Es una comunidad con una memoria intencionalmente silenciada porque ha sido una comunidad discriminada por sus creencias y su manifestación de la fe.
Entonces, me resulta muy difícil comprender que una comunidad que por tantas décadas fue discriminada, que una Iglesia perseguida y castigada en sus orígenes con Lutero, Calvino y otros fundadores, pueda estar en contra de un aspecto relevante de una Ley que prohíbe la discriminación arbitraria de las personas por parte del Estado y del sector privado, en razón de su orientación sexual.

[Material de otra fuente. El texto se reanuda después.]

(** * AirQuality ingestion scripts: pagination, retry and batch flushing

    A shallow embedding of the three OpenAQ ingestion scripts
    ([scripts/run_full_ingestion.py], [scripts/ingest_openaq_data.py],
    [scripts/nepal_ingestion.py]) and the properties of their
    pagination / retry / flattening / batching logic.

    Python values are modelled by [Value]; a [dict] is an association list in
    insertion order.  Effects (HTTP calls, sleeps, warning and error log
    records, counters, files written) are threaded through a [World] by a
    state-and-exception monad.  [while True] loops take fuel. *)

From Stdlib Require Import List String ZArith Lia Bool Arith.
Import ListNotations.
Open Scope string_scope.
Open Scope list_scope.
Open Scope nat_scope.

(* ===================================================================== *)
(** ** Python values *)
(* ===================================================================== *)

#[local] Set Warnings "-register-all".

(** JSON-shaped Python values.  A float is kept as the pair (m, e) standing
    for m * 2^e; the scripts only copy and test floats, never compute. *)
Inductive Value : Type :=
| VNone
| VBool (b : bool)
| VInt (z : Z)
| VFloat (m e : Z)
| VStr (s : string)
| VList (l : list Value)
| VDict (d : list (string * Value)).

Definition Dict := list (string * Value).

(** Python truthiness, as used by [if not x]. *)
Definition truthy (v : Value) : bool :=
  match v with
  | VNone => false
  | VBool b => b
  | VInt z => negb (z =? 0)%Z
  | VFloat m _ => negb (m =? 0)%Z
  | VStr s => negb (String.eqb s "")
  | VList l => match l with [] => false | _ :: _ => true end
  | VDict d => match d with [] => false | _ :: _ => true end
  end.

Section Assoc.
Context {V : Type}.

(** [d[k]] when present. *)
Fixpoint lookup (k : string) (d : list (string * V)) : option V :=
  match d with
  | [] => None
  | (k', v) :: r => if String.eqb k k' then Some v else lookup k r
  end.
(** ** The batch of regions *)

Lemma batch_spec n s0 :
  (n <= 255)%nat ->
  BUFFER_BYTES <= Z.of_nat (length (updateBuffer s0)) ->
  wp (for_int n 0 region_body) (fun _ s' => batch_inv s0 n s')
     (batch_aborted n s0) s0.
Proof.
  intros Hn Hcap.
  apply (wp_for_int (batch_inv s0) (batch_aborted n s0) region_body n 0%nat s0).
  - lia.
  - exists []. rewrite app_nil_r.
    split; [reflexivity|]. split; [reflexivity|]. split; [constructor|].
    split.
    { intros k. simpl. destruct (decode_regions k (wire (inbox s0))) as [[rs rest]|];
        reflexivity. }
    repeat split; try lia.
    exists []. split; [reflexivity|constructor].
  - intros k s Hk (ps & Hp & Hlen & Hok & Hdec & Hl & Hs & Hnow & HL & new & Hst & Hall).
    eapply wp_mono.
    + apply region_body_spec. rewrite HL. exact Hcap.
    + intros u s1 (hdr & payload & Hdone).
      destruct (region_done_decode s s1 hdr payload ltac:(rewrite HL; exact Hcap) Hdone)
        as (p & Hp1 & Hok1 & Hdec1).
      destruct Hdone as (_ & _ & Hrej & Hpl & HU & _ & Hl1 & Hs1 & Hn1 & new1 & Hst1 & Hall1).
      exists (ps ++ [p]).
      split; [rewrite Hp1, Hp, app_assoc; reflexivity|].
      split; [rewrite length_app; simpl; lia|].
      split; [apply Forall_app; split; [exact Hok|constructor; [exact Hok1|constructor]]|].
      split.
      { intros j. replace (S k + j)%nat with (k + S j)%nat by lia.
        rewrite Hdec. simpl. rewrite Hdec1.
        destruct (decode_regions j (wire (inbox s1))) as [[rs rest]|];
          [|reflexivity].
        rewrite map_app, <- app_assoc. reflexivity. }
      split; [congruence|]. split; [congruence|]. split; [lia|].
      split.
      { rewrite HU, length_blit; [exact HL|lia|].
        rewrite length_swap_pairs, length_wire.
        destruct Hok1 as (_ & _ & Hw0 & Hh0 & _ & _ & Hw1 & Hh1).
        pose proof (field_range (wire hdr) 2). pose proof (field_range (wire hdr) 3).
        apply invalid_dimensions_false in Hrej; try apply field_range.
        assert (field (wire hdr) 3 * field (wire hdr) 2 <= 32 * 32)
          by (apply Z.mul_le_mono_nonneg; lia).
        unfold BUFFER_BYTES, MAX_CHUNK_SIZE in Hcap. lia. }
      exists (new1 ++ new). rewrite Hst1, Hst, app_assoc.
      split; [reflexivity|]. apply Forall_app. split; [|exact Hall].
      eapply Forall_impl; [exact Hall1|]. intros a.
      apply invalid_dimensions_false in Hrej; try apply field_range.
      apply in_rows_bound; unfold MAX_CHUNK_SIZE; lia.
    + intros o s1 (Hl1 & Hs1 & Hp1 & HL1 & (new1 & Hst1 & Hall1 & _) & Hwhy).
      exists k, ps.
      split; [lia|]. split.
      { destruct Hwhy as [[-> _]|[[-> _]|(row & hdr & bs & -> & _)]]; eauto. }
      split; [congruence|]. split; [exact Hlen|]. split; [exact Hok|].
      split; [exact Hl1|]. split; [congruence|]. split; [congruence|].
      exists (new1 ++ new). rewrite Hst1, Hst, app_assoc.
      split; [reflexivity|]. apply Forall_app. split; assumption.
Qed.
Lemma rejected_body_message_witness :
  run (lit "hello") sample_options (OnLoad 200 (Some text_no_choices)) [] =
    (Throw (Error (lit "Network/Error: API Error: no completion choices returned")),
     [request_of (lit "hello") sample_options;
      Print (lit "Network/Error: API Error: no completion choices returned")]).
Proof.
  refine (proj2 (rejected_body_message (lit "hello") sample_options 200
                   (Some text_no_choices) []
                   (Error (lit "API Error: no completion choices returned"))
                   _ _ _)).
  - vm_compute. discriminate.
  - lia.
  - vm_compute. reflexivity.
Defined.

End Pipeline.

(* ================================================================= *)
(** ** The option normalizer *)

Section Normalizer.

Lemma SFcompare_antisym (x y : number) :
  SFcompare y x = option_map CompOpp (SFcompare x y).
Proof.
  destruct x as [sx|sx| |sx mx ex], y as [sy|sy| |sy my ey]; simpl;
    try reflexivity;
    try (destruct sx; reflexivity); try (destruct sy; reflexivity);
    try (destruct sx, sy; reflexivity).
  destruct sx, sy; try reflexivity;
    rewrite (Z.compare_antisym ex ey); destruct (ex ?= ey)%Z; simpl;
    try reflexivity;
    change (Pos.compare_cont Eq my mx) with (Pos.compare my mx);
    change (Pos.compare_cont Eq mx my) with (Pos.compare mx my);
    rewrite (Pos.compare_antisym mx my); destruct (mx ?= my)%positive;
    reflexivity.
Qed.

Lemma SFltb_SFleb (x y : number) : SFltb x y = true -> SFleb x y = true.
Proof.
  unfold SFltb, SFleb. destruct (SFcompare x y) as [[]|]; congruence.
Qed.

(** [not (x < y)] for numbers that are not NaN means [y <= x]. *)
Lemma SFltb_false_SFleb (x y : number) :
  isNaN x = false -> isNaN y = false ->
  SFltb x y = false -> SFleb y x = true.
Proof.
  unfold SFltb, SFleb. rewrite (SFcompare_antisym x y).
  destruct x, y; try discriminate; intros _ _;
    destruct (SFcompare _ _) as [[]|] eqn:E; simpl; try congruence;
    simpl in E; try discriminate; destruct s; try discriminate;
    destruct s0; discriminate.
Qed.

Lemma of_Z_0 : of_Z 0 false = S754_zero false.
Proof. reflexivity. Qed.

Lemma of_Z_2 : of_Z 2 false = S754_finite false 4503599627370496 (-51).
Proof. vm_compute. reflexivity. Qed.

(** [Math.min(a, x)] and [Math.max(a, x)] when neither is NaN and [a] is
    a finite number other than a zero. *)
Lemma Math_min_pair (a x : number) :
  isNaN a = false -> isNaN x = false ->
  is_pzero a = false -> num_lt a pInfinity = true ->
  Math_min [a; x] = if num_lt x a then x else a.
Proof.
  intros Ha Hx Hz Hinf. unfold Math_min. cbn [existsb].
  rewrite Ha, Hx. cbn [orb fold_left].
  replace (min_step pInfinity a) with a.
  - unfold min_step. now rewrite Hz, andb_false_r.
  - unfold min_step. rewrite Hinf. cbn [is_pzero pInfinity].
    now rewrite andb_false_r.
Qed.

Lemma Math_max_pair (a x : number) :
  isNaN a = false -> isNaN x = false ->
  is_nzero a = false -> num_gt a nInfinity = true ->
  Math_max [a; x] = if num_gt x a then x else a.
Proof.
  intros Ha Hx Hz Hinf. unfold Math_max. cbn [existsb].
  rewrite Ha, Hx. cbn [orb fold_left].
  replace (max_step nInfinity a) with a.
  - unfold max_step. now rewrite Hz, andb_false_r.
  - unfold max_step. rewrite Hinf. cbn [is_nzero nInfinity].
    now rewrite andb_false_r.
Qed.

(** [Math.max(0, Math.min(2, x))] for a number that is not NaN. *)
Lemma max_min_eval (x : number) :
  isNaN x = false ->
  Math_max [of_Z 0 false; Math_min [of_Z 2 false; x]] =
    let y := if num_lt x (of_Z 2 false) then x else of_Z 2 false in
    if num_gt y (of_Z 0 false) then y else of_Z 0 false.
Proof.
  intros Hx. cbv zeta.
  rewrite (Math_min_pair (of_Z 2 false) x) by (assumption || reflexivity).
  apply Math_max_pair; try reflexivity.
  destruct (num_lt x (of_Z 2 false)); [assumption|reflexivity].
Qed.

Lemma SFcompare_finite_Eq (m m' : positive) (e e' : Z) :
  SFcompare (S754_finite false m e) (S754_finite false m' e') = Some Eq ->
  e = e' /\ m = m'.
Proof.
  simpl. destruct (e ?= e')%Z eqn:Ee; try discriminate.
  intros H. injection H as H. split.
  - now apply Z.compare_eq.
  - now apply Pos.compare_eq.
Qed.

(** The value of [parseTemperature] on a parsed number: it is numerically
    the number clamped into [0, 2], and the same Number unless the parsed
    number is -0 (which comes back as +0). *)
Lemma max_min_clamp (x : number) :
  isNaN x = false ->
  let r := Math_max [of_Z 0 false; Math_min [of_Z 2 false; x]] in
  num_eq r (clamp_0_2 x) = true
  /\ (is_nzero x = false -> r = clamp_0_2 x).
Proof.
  intros Hx. cbv zeta. rewrite (max_min_eval x Hx). cbv zeta.
  unfold clamp_0_2, num_eq, num_lt, num_gt, SFltb, SFeqb.
  rewrite of_Z_0, of_Z_2.
  destruct x as [s|s| |s m e]; try discriminate.
  - destruct s; simpl; split; try reflexivity; discriminate.
  - destruct s; simpl; split; reflexivity.
  - destruct s.
    + simpl. split; reflexivity.
    + rewrite (SFcompare_antisym (S754_finite false m e)
                 (S754_finite false 4503599627370496 (-51))).
      destruct (SFcompare (S754_finite false m e)
                  (S754_finite false 4503599627370496 (-51)))
        as [[]|] eqn:E; try discriminate.
      * apply SFcompare_finite_Eq in E. destruct E as [-> ->].
        simpl. split; reflexivity.
      * cbn [option_map CompOpp]. cbv iota.
        change (SFcompare (S754_zero false) (S754_finite false m e))
          with (Some Lt).
        change (SFcompare (S754_finite false m e) (S754_zero false))
          with (Some Gt).
        cbv iota. split; [|reflexivity].
        simpl. rewrite Z.compare_refl.
        change (Pos.compare_cont Eq m m) with (Pos.compare m m).
        now rewrite Pos.compare_refl.
      * simpl. split; reflexivity.
Qed.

Una Ley que sólo viene a hacer carne Convenciones Internacionales que nuestro país ha suscrito. Una Ley que sanciona la discriminación arbitraria en razón de las orientaciones sexuales, al igual como sanciona la discriminación arbitraria en razón de la etnia, de la edad, del género, de las ideas políticas, y por cierto de la religión que se profese o creencias que tenga la persona.
Me resulta incomprensible que, justamente representantes de un credo que reconoce y valora la dignidad y derechos de todas las personas y trabaja a favor de la igualdad, equidad, fraternidad y paz social, pueda estar en contra de establecer por Ley la imposibilidad de discriminar arbitrariamente por su orientación sexual a un conjunto de seres humanos, que son tan hijos(as) de Dios y tienen la misma dignidad y capacidad de amar, trabajar y construir país que el resto de nuestra población.
Estar en contra de este aspecto sustantivo de esta Ley sería repetir dolorosos errores y pecados del pasado, que duraron siglos, en que los gobiernos e iglesias consideraron inferiores a las personas de raza negra y a los habitantes originarios de los territorios colonizados, a los cuales llegaron a considerar que no tenían alma y por ende no eran hijos de Dios, incluso justificando la esclavitud o la obligatoriedad de someterse a la religión católica.
Quien ha vivido la discriminación religiosa y sus dramáticos efectos sociales, debiera saber que es injusto un Sistema Jurídico que no consagre de verdad la dignidad y respeto a los derechos de todos(as) sus hijos(as).